You Don't Get To Choose Your Own Nickname
Grover Norquist must be upset that the Democrats are being so mean to him and his attempts to make lobbying a Republican-only enterprise. Instead of stopping the rampant corruption that's turned Waashington into a pay-to-play operation, he wants to copyright the name of that corruption:
Conservative activist Grover Norquist is seeking a trademark on “K Street Project,” saying Democrats and Majority Leader John Boehner (R-Ohio) have wrongfully acquired the term to describe unethical practices that have nothing to do with his organization.
Far from running away from the term, as most other Republicans have since January, when lobbyist Jack Abramoff agreed to plead guilty to corruption charges, Norquist is embracing it.
His project is a branch of Americans for Tax Reform (ATR), which he heads. He says the project is an innocuous list of job openings for Washington lobbyists and a database of lobbyists’ political ties and federal campaign contributions.
The lists are circulated among high-level conservatives, with critics calling the efforts an improper “whitelisting” and “blacklisting” of potential hires [...]
“Some people say Kleenex when they mean tissue,” Norquist said. “We will jealously guard the real phrasing the way Kleenex and Coca-Cola do. We will sue anyone who says it wrong and make lots of money.”

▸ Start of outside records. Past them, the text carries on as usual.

(** * plasmidai: a shallow embedding of the VideoMamba encoder helpers,
    the DNA tokenisation utilities and the optimizer parameter grouping.

    Source files embedded here:
    - [src/utils.py]                          (module [Utils])
    - [src/experimental/optimizers.py]        (module [Optimizers])
    - [evo/model/utils_evo/VideoMamba.py]     (module [VideoMamba])

    The functions of torch, einops and Python that these files call are in
    the modules [Torch] and [PyDict].  The second part of the file holds
    the properties, one module of lemmas for each module of definitions.

    Tensors are a shape together with their elements in row-major order, the
    layout of a contiguous torch tensor.  Floating-point elements are modelled
    by exact rationals ([Q]); integer ([long]) elements by [Z].  Python
    exceptions are the [Raise] case of the [result] type. *)

From Stdlib Require Import QArith Qfield Qminmax Lqa Ascii String.
From stdpp Require Import base option list strings.

Local Open Scope string_scope.
Local Open Scope list_scope.
Local Open Scope nat_scope.

(** ** Exceptions and the result monad *)

Inductive exn : Type :=
| KeyError
| IndexError
| AssertionError
| AttributeError
| TypeError
| ZeroDivisionError
| EinopsError      (* einops' shape error *)
| RuntimeError     (* torch's shape and argument errors *)
| ValueError.

Inductive result (A : Type) : Type :=
| Ok (a : A)
| Raise (e : exn).
Arguments Ok {A} a.
Arguments Raise {A} e.

#[global] Instance result_ret : MRet result := fun _ a => Ok a.
#[global] Instance result_bind : MBind result := fun _ _ f r =>
  match r with
  | Ok a => f a
  | Raise e => Raise e
  end.
#[global] Instance result_fmap : FMap result := fun _ _ f r =>
  match r with
  | Ok a => Ok (f a)
  | Raise e => Raise e
  end.
(** C3: the conversion drops the fraction and does not round:
    [putchard(65.5)] writes the byte of the character A (so does
    [putchard(65.75)], which every rounding to nearest would take to 66),
    and [putchard(120.0)] writes the byte of the character x. *)
Theorem putchard_truncates (h : Host) (W : Type) (P : Platform W) (w : W) :
  emitted (calls (exec (putchard h 65.5%float) w)) = [65]
  /\ map ascii_of_byte (emitted (calls (exec (putchard h 65.5%float) w)))
     = ["A"%char]
  /\ map ascii_of_byte (emitted (calls (exec (putchard h 65.75%float) w)))
     = ["A"%char]
  /\ emitted (calls (exec (putchard h 120%float) w)) = [120]
  /\ map ascii_of_byte (emitted (calls (exec (putchard h 120%float) w)))
     = ["x"%char].
Proof.
  rewrite !emitted_putchard.
  rewrite (putchard_byte_low8 h 65.5%float 65)
    by (reflexivity || (apply conv_exact_byte; lia)).
  rewrite (putchard_byte_low8 h 65.75%float 65)
    by (reflexivity || (apply conv_exact_byte; lia)).
  rewrite (putchard_byte_low8 h 120%float 120)
    by (reflexivity || (apply conv_exact_byte; lia)).
  repeat split.
Qed.

(** C4: on every host and for every [X], in range or not, the byte written
    is the low 8 bits of the integer the host's conversion produced; and as
    long as the integer part [z] of [X] fits the register of that conversion
    ([conv_exact]) it is the low 8 bits of [z].  That range contains 256.0
    on every host and -1.0 wherever [char] is signed. *)
Theorem putchard_low_eight_bits
  (h : Host) (X : double) (W : Type) (P : Platform W) (w : W) :
  emitted (calls (exec (putchard h X) w)) = [Z.land (fp_to_int h X) 255]
  /\ (forall z : Z,
        trunc (Prim2SF X) = Some z -> conv_exact h z = true ->
        emitted (calls (exec (putchard h X) w)) = [Z.land z 255]).
Proof.
  rewrite emitted_putchard. split.
  - unfold putchard_byte, cast_double_char.
    rewrite to_uchar_narrow_char, low8_land. reflexivity.
  - intros z Ht Hc.
    rewrite (putchard_byte_low8 h X z Ht Hc), low8_land. reflexivity.
Qed.

Lemma putchard_low_eight_bits_witness :
  emitted (calls (exec (putchard host_indefinite (-1)%float) open_process))
  = [255]
  /\ emitted (calls (exec (putchard host_saturating 256%float) open_process))
     = [0].
Proof.
  split.
  - apply (proj2 (putchard_low_eight_bits host_indefinite (-1)%float
                    (process unit) (libc unit) open_process) (-1));
      reflexivity.
  - apply (proj2 (putchard_low_eight_bits host_saturating 256%float
                    (process unit) (libc unit) open_process) 256);
      reflexivity.
Defined.

(** C5: a call makes two library calls, both on standard output, of which
    exactly one writes, and it writes one byte.  It has no effect of its
    own: on every platform, whatever part of the state the calls on
    standard output leave alone is as it was when the call returns.  On the
    buffered stream the settings of standard output and the other streams
    are unchanged and, when the host environment takes the data, the data
    written to standard output grows by exactly that byte. *)
Theorem putchard_frame (h : Host) (X : double) :
  (forall (W : Type) (P : Platform W) (w : W),
      length (emitted (calls (exec (putchard h X) w))) = 1%nat
      /\ map target (calls (exec (putchard h X) w)) = [stdout; stdout])
  /\ (forall (W : Type) (P : Platform W) (T : Type) (obs : W -> T),
      (forall c w, target c = stdout -> obs (snd (perform c w)) = obs w) ->
      forall w : W, obs (world (exec (putchard h X) w)) = obs w)
  /\ (forall (G : Type) (p : process G),
      settings (files (world (exec (putchard h X) p)) stdout)
      = settings (files p stdout)
      /\ files (world (exec (putchard h X) p)) stdin = files p stdin
      /\ files (world (exec (putchard h X) p)) stderr = files p stderr
      /\ (writable (files p stdout) = true ->
          contents (files (world (exec (putchard h X) p)) stdout)
          = contents (files p stdout) ++ [putchard_byte h X])).
Proof.
  split; [| split].
  - intros W P w. rewrite calls_putchard. split; reflexivity.
  - intros W P T obs Hfr w. apply putchard_preserves. exact Hfr.
  - intros G p. repeat split.
    + apply libc_putchard_settings.
    + apply libc_putchard_other. reflexivity.
    + apply libc_putchard_other. reflexivity.
    + apply libc_putchard_contents.
Qed.

Lemma putchard_frame_witness :
  (files (world (exec (putchard host_indefinite 120%float) closed_process))
     stdin,
   files (world (exec (putchard host_indefinite 120%float) closed_process))
     stderr)
  = (files closed_process stdin, files closed_process stderr)
  /\ contents
       (files (world (exec (putchard host_indefinite 120%float) open_process))
          stdout)
     = [62; 104; 105; 120].
Proof.
  split.
  - apply (proj1 (proj2 (putchard_frame host_indefinite 120%float))
             (process unit) (libc unit) (FILE * FILE)%type
             (fun p => (files p stdin, files p stderr))).
    intros c w Hc. apply libc_stdout_call_keeps_others. exact Hc.
  - apply (proj2 (proj2 (putchard_frame host_indefinite 120%float))
             unit open_process).
    reflexivity.
Defined.

(** C6: two calls in sequence, [putchard(X1)] then [putchard(X2)], hand two
    bytes to the output stream, the byte of [X1] before the byte of [X2];
    the second call runs in the state the first one left, and on the
    buffered stream, when the host environment takes the data, the data
    written to standard output grows by those two bytes in that order. *)
Theorem putchard_twice_in_order (h : Host) (X1 X2 : double) :
  (forall (W : Type) (P : Platform W) (w : W),
      world (exec (putchard h X1 ;; putchard h X2) w)
      = world (exec (putchard h X2) (world (exec (putchard h X1) w)))
      /\ calls (exec (putchard h X1 ;; putchard h X2) w)
         = [Putchar (cast_double_char h X1); Fflush stdout;
            Putchar (cast_double_char h X2); Fflush stdout]
      /\ emitted (calls (exec (putchard h X1 ;; putchard h X2) w))
         = [putchard_byte h X1; putchard_byte h X2])
  /\ (forall (G : Type) (p : process G),
      writable (files p stdout) = true ->
      contents
        (files (world (exec (putchard h X1 ;; putchard h X2) p)) stdout)
      = contents (files p stdout) ++ [putchard_byte h X1; putchard_byte h X2]).
Proof.
  split.
  - intros W P w. rewrite exec_bind. cbn [calls result world].
    rewrite !calls_putchard. repeat split.
  - intros G p Hw. rewrite exec_bind. cbn [calls result world].
    rewrite libc_putchard_contents
      by (rewrite libc_putchard_writable; exact Hw).
    rewrite (libc_putchard_contents h X1 p Hw), <- app_assoc. reflexivity.
Qed.

Lemma putchard_twice_in_order_witness :
  contents
    (files (world (exec (putchard host_indefinite 72%float ;;
                         putchard host_indefinite 105.5%float) open_process))
       stdout)
  = [62; 104; 105; 72; 105].
Proof.
  apply (proj2 (putchard_twice_in_order host_indefinite 72%float 105.5%float)
           unit open_process).
  reflexivity.
Defined.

It's interesting that Norquist singles out Boehner, who while caught in his own ethical web, at least ran on restoring some ethical balance to the Republican Party. This sounds like a desperate act by someone (Norquist) who's getting the door slammed shut on him for the first time in his life. After all, his good buddies Jack Abramoff and Ralph Reed (and I'm not making that up, they all came up together in the College Republicans) are headed to jail. Norquist sees the whole party distancing themselves from him, and he can't understand why.
Poor baby. Time to lie in the bed you've made. The K Street Project was a Republican attempt to put partisans in lobbying positions, and it continues to this day. Nobody's distorting the meaning of the project by putting it in those terms. If the phrase suddenly has a negative connotation because it's seen as negative by most of the voting public, well, tough.